Brenda shook her off, her mouth hardening. “Here, I want to give you something. I found it in his house. He was hiding it under the bed.”
“Why were you looking under his bed?”
“I was hungry. Since he shares that house with those other guys, I thought I’d find boxes of rations there or something—you know, to keep other people out of it.”
That made sense to Cara. Brenda went on, speaking as she walked over to the tree where she had sat the day before. “He had all kinds of stuff under there he wasn’t supposed to have. But this has got to be worth something. Maybe you can find a market?”
“A market? There’s no pop-up market around this place. What would they sell?” Cara asked.
Brenda reached up into a vee in the branches and pulled out something wrapped in a dirty T-shirt. Folding the cloth away, she revealed a swath of silver that glinted in the morning light—a huge silvery blade. It looked ancient and new at the same time, with an edge as long as Cara’s forearm and a hilt set with jewels.
“Geez. Where did that come from?” Cara asked.
“I told you,” Brenda answered.
That wasn’t what Cara had meant. That didn’t look like anything Andy had found lying around in an old ruin, untended. It was well crafted and very sharp. Cara didn’t want to touch it. Although money had no value anymore, it was the type of thing that people would covet.

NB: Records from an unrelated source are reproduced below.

(* ===== verification/ForkRun.v ===== *)
(** The address space of [VmmapRun] forked: its private areas are shadowed. *)
From S2P Require Import Prelude.
From S2P Require Import Platform.
From S2P Require Import MmIface.
From S2P Require Import Mm.
From S2P Require Import MmInv.
From S2P Require Import MmPut.
From S2P Require Import MmSafe.
From S2P Require Import MmLookup.
From S2P Require Import MmCow.
From S2P Require Import Demo.
From S2P Require Import Vmmap.
From S2P Require Import Areas.
From S2P Require Import VmmapFacts.
From S2P Require Import VmmapThms.
From S2P Require Import VmmapRun.
From S2P Require Import UserRun.
From S2P Require Import ForkVm.
From S2P Require Import ForkCow.
Open Scope Z_scope.

Lemma fork_shows_witness : exists c lc s', fork_vmmap 1 vm3 = Ok c s' /\ vm_ok [] ∅ s' /\
  vm_maps s' !! c = Some (Vmmap lc NULL) /\ length lc = length areas3.
Proof.
  destruct (fork_shows 1 vm3 (Vmmap areas3 NULL) [] ∅ vm3_ok vm3_map) as [(c & lp & lc & s' & E & Hok & _ & Em & _ & Hl & _)|[(s' & E & _)|(s' & E)]].
  - exists c, lc, s'. split_and!; [exact E|exact Hok|rewrite Em; apply lookup_insert_eq|exact Hl].
  - vm_compute in E. discriminate E.
  - vm_compute in E. discriminate E.
Defined.

(** Parent and child after the fork. *)
Definition forked_vm : vm (MM := mm machine) := Eval vm_compute in out_state (fork_vmmap 1 vm3).

Lemma fork_returned : fork_vmmap 1 vm3 = Ok 7 forked_vm.
Proof. vm_compute. reflexivity. Qed.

“I don’t want it,” Cara said.
Brenda wrapped it up again and went to where Cara’s backpack lay next to the coals of the fire. She shoved it inside.Her mouth had firmed, as if she’d found her backbone again, but her eyes were tearing up. “Take it. Trade it. Sell it. Throw the fucking thing into the river. It was hidden, so he will go looking for it, and we can’t have it, can we? What do you think his boss will do?”
Cara didn’t want to argue. She had already wasted enough daylight. She wanted to set her traps as far away from this area as possible, then circle back through the old ruins to see if she could find something edible there.
CHAPTER 3 - BASTIAN
Night had fallen while Commander Bastian interrogated a rebel and his accomplice. There was nothing left of the long, yellow edged shadows of dusk when he stepped out the doors of Corrections and descended the concrete steps to the asphalt. Other than the sentries, he saw no one outside the building, which was how he preferred his evenings to go.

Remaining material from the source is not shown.